# STUDY MATERIAL:
(** C5, as amended. In every reachable state gNormalDaemonInUse and
    gLocalDaemonInUse are not both true.  dsOpenDirService, called with a
    non-null outDirRef while gLocalDaemonInUse is set, returns
    eDSLocalDSDaemonInUse, changes no global and calls nothing but the
    global lock.  dsOpenDirServiceLocal, called in a reachable state with
    a non-null outDirRef while gNormalDaemonInUse is set, returns
    eDSNormalDSDaemonInUse and changes no global, provided that its path
    passes the normalisation and lstat and that the call is not handed to
    dsOpenDirService (the daemon is registered and the path is the file
    of its own store). *)
Theorem daemon_in_use_exclusive :
  eDSLocalDSDaemonInUse <> eDSNoErr ->
  eDSNormalDSDaemonInUse <> eDSNoErr ->
  eServerNotRunning <> eDSNoErr ->
  (forall g, reachable g ->
     ~ (gNormalDaemonInUse g = true /\ gLocalDaemonInUse g = true))
  /\ (forall w g d,
        gLocalDaemonInUse g = true ->
        exists s',
          run (dsOpenDirService w (Some d)) g = (Ok eDSLocalDSDaemonInUse, s')
          /\ st_g s' = g
          /\ st_tr s' = [EvWaitLock; EvSignalLock])
  /\ (forall pm w g d path buf p st,
        reachable g ->
        gNormalDaemonInUse g = true ->
        normalized pm path = Ok buf ->
        c_str buf = Some p ->
        w_lstat w p = Some st ->
        (w_bootstrap_look_up w false = 0 ->
         w_lstat w (str "/var/db/dslocal/nodes/Default") <> Some st) ->
        exists s',
          run (dsOpenDirServiceLocal pm w (Some d) path) g
            = (Ok eDSNormalDSDaemonInUse, s')
          /\ st_g s' = g).
Proof.
  intros Hl Hn Hsnr. split; [|split].
  - intros g Hg [H1 H2]. apply reachable_exclusive in Hg. destruct Hg as [Hg _].
    by apply Hg.
  - intros w g d Hin. unfold run, dsOpenDirService. unfold_prims. cbn.
    rewrite Hin. cbn. apply Z.eqb_neq in Hl. rewrite Hl. cbn.
    eexists. split; [reflexivity|]. done.
  - intros pm w g d path buf p st Hg Hin Hnorm Hstr Hlstat Hred.
    apply reachable_exclusive in Hg. destruct Hg as [_ Hfk].
    assert (Hf : gProcessForked g = false).
    { destruct (gProcessForked g); [|done]. destruct Hfk; congruence. }
    unfold run, dsOpenDirServiceLocal.
    unfold bind at 1. unfold function, enter. unfold modF at 1. cbn [st_g st_f st_tr].
    unfold bind at 1. unfold try_catch at 1.
    unfold bind at 1. unfold getF at 1. cbn [st_f outDirRef].
    unfold bind at 1. unfold LogThenThrowIfNilMacro at 1. unfold ret at 1.
    unfold bind at 1. rewrite normalize_path_frame by done. rewrite Hnorm.
    unfold_prims. cbn. rewrite Hf. cbn. rewrite Hstr. cbn. rewrite Hlstat. cbn.
    apply Z.eqb_neq in Hn.
    destruct st as [ino dev].
    unfold str in Hred. cbn in Hred.
    repeat (step; cbn; prune;
            try (exfalso; bool_hyps; subst; by apply Hred)).
    all: eexists; split; [reflexivity|done].
Qed.

(** *** The sibling paths of the operations

    What the code does on the paths next to the ones the concrete runs
    below take, for every world and every state of the globals. *)

(** A sequence that ends normally ran both of its parts. *)
Lemma bind_Ok {A B} (m : M A) (k : A -> M B) (s : St) (b : B) (s' : St) :
  bind m k s = (Ok b, s') ->
  exists a s1, m s = (Ok a, s1) /\ k a s1 = (Ok b, s').
Proof.
  unfold bind. destruct (m s) as [[a| | |] s1]; intros; simplify_eq. eauto.
Qed.

Ltac token_updates :=
  try (intros; unfold token_given in *; cbn in *; congruence).

(** dsGetRecordList, called with a continuation cell, leaves 0 in the
    cell whenever it returns a code other than eDSNoErr and
    eDSBufferTooSmall. *)
Lemma dsGetRecordList_clears_token (w : World) (g : Globals) (ref : Z)
    (b : option tDataBuffer) (l1 l2 l3 : option tDataList) (rc : option Z)
    (tok r : Z) (s' : St) :
  eDSBufferTooSmall <> eDSTCPSendError ->
  eDSBufferTooSmall <> eDSTCPReceiveError ->
  run (dsGetRecordList w ref b l1 l2 l3 rc (Some tok)) g = (Ok r, s') ->
  r <> eDSNoErr -> r <> eDSBufferTooSmall ->
  ioContinueData (st_f s') = Some 0.
Proof.
  intros Hb1 Hb2 Hrun Hr1 Hr2. unfold run, dsGetRecordList in Hrun.
  apply bind_Ok in Hrun as (a & s1 & Henter & Hrun).
  apply bind_Ok in Hrun as (a2 & s2 & Hbody & Htail).
  assert (Htok : token_given s2).
  { match type of Hbody with
    | ?m _ = _ => assert (Hk : keeps token_given m)
    end.
    { keeps_auto; token_updates. }
    eapply Hk; [exact Hbody|].
    unfold enter, modF in Henter. simplify_eq. done. }
  clear Hbody Henter. revert Htail. destruct s2 as [g2 f2 t2].
  unfold token_given in Htok. cbn in Htok.
  unfold_prims. cbn.
  repeat (step; cbn; prune).
  all: intros; simplify_eq; cbn; try done.
  all: bool_hyps; try congruence.
  all: destruct (ioContinueData f2); try done.
  all: cbn in *; bool_hyps; congruence.
Qed.

(** The two checks of a resolved index in dsVerifyDirRefNum: an index
    above 9 gives eDSRefTableIndexOutOfBoundsError, an empty slot among
    0..8 gives eDSRefTableEntryNilError, and index 9 passes the first
    check and is read from the table, which ends at index 8. *)
Lemma dsVerifyDirRefNum_resolution (w : World) (g : Globals) (ref idx : Z) :
  let r := run (dsVerifyDirRefNum w ref) g in
  length (gMessageTable g) = 9%nat ->
  ref <> 0x00F0F0F0 -> ref <> 0 ->
  UInt32 (w_GetMessageTableIndex w ref eDirectoryRefType (gProcessPID g)) = idx ->
  eDSRefTableIndexOutOfBoundsError <> eDSTCPSendError ->
  eDSRefTableIndexOutOfBoundsError <> eDSTCPReceiveError ->
  eDSRefTableEntryNilError <> eDSTCPSendError ->
  eDSRefTableEntryNilError <> eDSTCPReceiveError ->
  (9 < idx -> fst r = Ok eDSRefTableIndexOutOfBoundsError
              /\ st_g (snd r) = g)
  /\ (idx <= 8 -> free g idx ->
      fst r = Ok eDSRefTableEntryNilError /\ st_g (snd r) = g)
  /\ (idx = 9 -> fst r = Undef).
Proof.
  intros r Hlen Hr1 Hr2 Hidx Ho1 Ho2 Hn1 Hn2. subst r.
  assert (Hpos : 0 <= idx) by (subst idx; apply Z.mod_pos_bound; lia).
  unfold run, dsVerifyDirRefNum. unfold_prims. cbn.
  apply Z.eqb_neq in Hr1, Hr2. drive. clear Hidx.
  split; [|split].
  - intros Hi.
    repeat (step; cbn; look Hlen; prune). all: done.
  - intros Hi Hfree. unfold free in Hfree. drive.
    repeat (step; cbn; look Hlen; prune). all: done.
  - intros ->.
    assert (Hnone : gMessageTable g !! Z.to_nat 9 = None)
      by (apply lookup_ge_None_2; rewrite Hlen; lia).
    change (9 >? gMaxEndpoints) with false. drive. done.
Qed.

# WHAT IS REQUIRED:
Reproduce only the lines between the line containing "ref <> 0x00F0F0F0 -> ref <> 0 ->" and the last line of the records, those two lines included, exactly.

# PROBLEM SOLUTION:
  ref <> 0x00F0F0F0 -> ref <> 0 ->
  UInt32 (w_GetMessageTableIndex w ref eDirectoryRefType (gProcessPID g)) = idx ->
  eDSRefTableIndexOutOfBoundsError <> eDSTCPSendError ->
  eDSRefTableIndexOutOfBoundsError <> eDSTCPReceiveError ->
  eDSRefTableEntryNilError <> eDSTCPSendError ->
  eDSRefTableEntryNilError <> eDSTCPReceiveError ->
  (9 < idx -> fst r = Ok eDSRefTableIndexOutOfBoundsError
              /\ st_g (snd r) = g)
  /\ (idx <= 8 -> free g idx ->
      fst r = Ok eDSRefTableEntryNilError /\ st_g (snd r) = g)
  /\ (idx = 9 -> fst r = Undef).
Proof.
  intros r Hlen Hr1 Hr2 Hidx Ho1 Ho2 Hn1 Hn2. subst r.
  assert (Hpos : 0 <= idx) by (subst idx; apply Z.mod_pos_bound; lia).
  unfold run, dsVerifyDirRefNum. unfold_prims. cbn.
  apply Z.eqb_neq in Hr1, Hr2. drive. clear Hidx.
  split; [|split].
  - intros Hi.
    repeat (step; cbn; look Hlen; prune). all: done.
  - intros Hi Hfree. unfold free in Hfree. drive.
    repeat (step; cbn; look Hlen; prune). all: done.
  - intros ->.
    assert (Hnone : gMessageTable g !! Z.to_nat 9 = None)
      by (apply lookup_ge_None_2; rewrite Hlen; lia).
    change (9 >? gMaxEndpoints) with false. drive. done.
Qed.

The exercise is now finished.